Le roi néo-assyrien Sargon II (r. de 722 à 705 av. J.-C.) construisit sa ville de Dur-Sharrukin ("Forteresse de Sargon") entre 717 et 706 av. J.-C. et y déplaça la capitale, mais Kalhu continua d'être très respectée; les reines de l'empire étaient enterrées à Kalhu et les rois sur le site traditionnel de la ville d'Assur. Au cours de cette période, Ninurta perdit de son prestige car Sargon II favorisait le dieu de l'écriture, Nabû, qui était également considéré comme un fils du grand dieu Assur. Les successeurs de Sargon II, cependant, élevèrent de nouveau Ninurta, et il est fréquemment mentionné sous les règnes d'Essarhaddon (681-669 av. J.-C.) et d'Assurbanipal (668-627 avant notre ère).

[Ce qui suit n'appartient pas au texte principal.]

(* ===== verification/SessionService.v ===== *)
(** * The distributed session service (pkg/runtime/services/session_service.go, backends.go)

    A backend with a cache per partition in front of it.  [SessionBackend] is the
    interface to the backend and [SessionBackendLaws] what the service relies on;
    the in-memory backend is an instance.  The service in turn is an instance of the
    session service of the runtimes.

    Sessions are passed by pointer: [ds_objects] is the store of [*Session] objects,
    the caches hold locations, a caller is given the location that is cached and the
    location it saves is cached.  Backends copy sessions, but not their state map,
    which is a location of its own.  The requests of a call are separate functions,
    which [call_step] interleaves; [serial_step] takes calls one after the other. *)

From stdpp Require Import base gmap strings list fin_maps relations.
From S2P Require Import Prelude Etcd Artifacts Invocation Streams AsyncRuntime.

Open Scope Z_scope.

(** ** Backends *)

Class SessionBackend (B : Type) := {
  sb_Get : string → B → result RtSession;
  sb_Put : Time → RtSession → B → option error * B;
  sb_Delete : string → B → option error * B;
  sb_List : string → B → result (list RtSession);
}.

(** Sessions that differ in their times only. *)
Definition same_session (s s' : RtSession) : Prop :=
  rs_ID s = rs_ID s' ∧ rs_UserID s = rs_UserID s' ∧ rs_State s = rs_State s' ∧ rs_EventHistory s = rs_EventHistory s'.

#[export] Instance same_session_equiv : Equivalence same_session.
Proof. split; unfold same_session; [by intros s|by intros x y (? & ? & ? & ?)|]. intros x y z (? & ? & ? & ?) (? & ? & ? & ?). split_and!; congruence. Qed.

(** [sb_sessions] is what a backend holds. *)
Class SessionBackendLaws (B : Type) `{SessionBackend B} := {
  sb_sessions : B → gmap string RtSession;
  sb_get_found id b s : sb_sessions b !! id = Some s → sb_Get id b = inr s;
  sb_get_missing id b : sb_sessions b !! id = None → ∃ err, sb_Get id b = inl err;
  sb_put_ok now s b b' : sb_Put now s b = (None, b') → ∃ s', same_session s s' ∧ sb_sessions b' = <[rs_ID s := s']> (sb_sessions b);
  sb_put_error now s b b' err : sb_Put now s b = (Some err, b') → sb_sessions b' = sb_sessions b;
}.

Record InMemorySessionBackend := mkSessionBackend { mb_sessions : gmap string RtSession }.
Definition NewInMemorySessionBackend : InMemorySessionBackend := mkSessionBackend ∅.
(* ===== verification/AdkMemory.v ===== *)
(** * Memories of sessions (pkg/runtime/adk_memory.go, adk_memory_enhanced.go)

    Four services that remember sessions and are searched by text: by substrings
    over a backend ([adk_Search]) or in memory ([plain_Search]), and by words
    ([compat_Search], [enhanced_Search]).  Of an event the fields they read are
    kept; contents do not change once they were added.  The order in which Go
    ranges over a map of sessions is a class. *)

From Stdlib Require Import Ascii.
From stdpp Require Import base gmap strings list fin_maps sets.
From S2P Require Import Prelude Etcd Templates MemoryService.

Open Scope Z_scope.

(** ** Contents *)

(** A part of a content, by its text; nothing reads the other fields. *)
Record ContentPart := mkPart { cp_Text : string }.
Record MultiPartContent := mkParts { mp_Parts : list ContentPart; mp_Role : string }.

Inductive EventContent :=
  | EcNil | EcString (s : string) | EcParts (c : MultiPartContent) | EcPartsPtr (c : option MultiPartContent) | EcOther.

Definition NewTextContent (text : string) : MultiPartContent := mkParts [mkPart text] "model".
Definition NewMultiPartContent (role : string) (parts : list ContentPart) : MultiPartContent := mkParts parts role.

Definition GetText (c : option MultiPartContent) : string :=
  match c with None => "" | Some c => strings_Join (filter (λ t, t ≠ "") (cp_Text <$> mp_Parts c)) " " end.
Definition HasText (c : option MultiPartContent) : bool :=
  match c with None => false | Some c => existsb (λ p, negb (String.eqb (cp_Text p) "")) (mp_Parts c) end.

(** [strings.SplitSeq(text, " ")] *)
Fixpoint split_space (s : string) : list string :=
  match s with
  | EmptyString => [""]
  | String c s' =>
      if Ascii.eqb c " "%char then "" :: split_space s'
      else match split_space s' with [] => [String c ""] | p :: ps => String c p :: ps end
  end.

Definition add_words (l : list string) (words : gset string) : gset string :=
  foldl (λ words w, if String.eqb w "" then words else {[strings_ToLower w]} ∪ words) words l.
Definition extractWordsInto (text : string) (words : gset string) : gset string := add_words (strings_Fields text) words.
Definition extractWordsIntoMap (text : string) (words : gset string) : gset string := add_words (split_space text) words.
Definition extractWordsFromText (text : string) : gset string := extractWordsIntoMap text ∅.

Definition ExtractWords (c : option MultiPartContent) : gset string :=
  match c with
  | None => ∅
  | Some c => foldl (λ words t, if String.eqb t "" then words else extractWordsIntoMap t words) ∅ (cp_Text <$> mp_Parts c)
  end.

(** The smaller set is gone through. *)
Definition mapsIntersect (m1 m2 : gset string) : bool :=
  if bool_decide (size m1 = 0%nat) || bool_decide (size m2 = 0%nat) then false
  else let '(m1, m2) := if (size m2 <? size m1)%nat then (m2, m1) else (m1, m2) in
       existsb (λ k, bool_decide (k ∈ m2)) (elements m1).

(** ** Sessions *)

Record MemEvent := mkMemEvent {
  ev_ID : string;
  ev_Content : EventContent;
  ev_Author : string;
  ev_Timestamp : Time;
  ev_Metadata : option (gmap string Value);
}.
Record MemSession := mkMemSession { ms_ID : string; ms_UserID : string; ms_EventHistory : list MemEvent }.

Record MemoryEntry := mkEntry {
  en_Content : EventContent;
  en_Author : string;
  en_Timestamp : Time;
  en_SessionID : string;
  en_EventID : string;
  en_Metadata : option (gmap string Value);
}.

Assurbanipal fut le dernier grand roi de l'empire néo-assyrien et, après sa mort, les villes furent mises à sac et pillées en 612 avant notre ère par une coalition de Mèdes, de Babyloniens, de Perses, de Scythes et d'autres qui, voyant leur chance de se libérer de la domination assyrienne, la saisirent. Les grandes villes de Ninive, Kalhu, Assur et les autres furent détruites et les statues et temples des dieux assyriens jetés à terre. Ninurta subit le même sort que les autres dieux qui étaient devenus étroitement associés à la domination assyrienne, mais le dieu-héros survécut grâce à son influence sur les récits et les mythes d'autres cultures telles que celles de la Grèce et de Rome.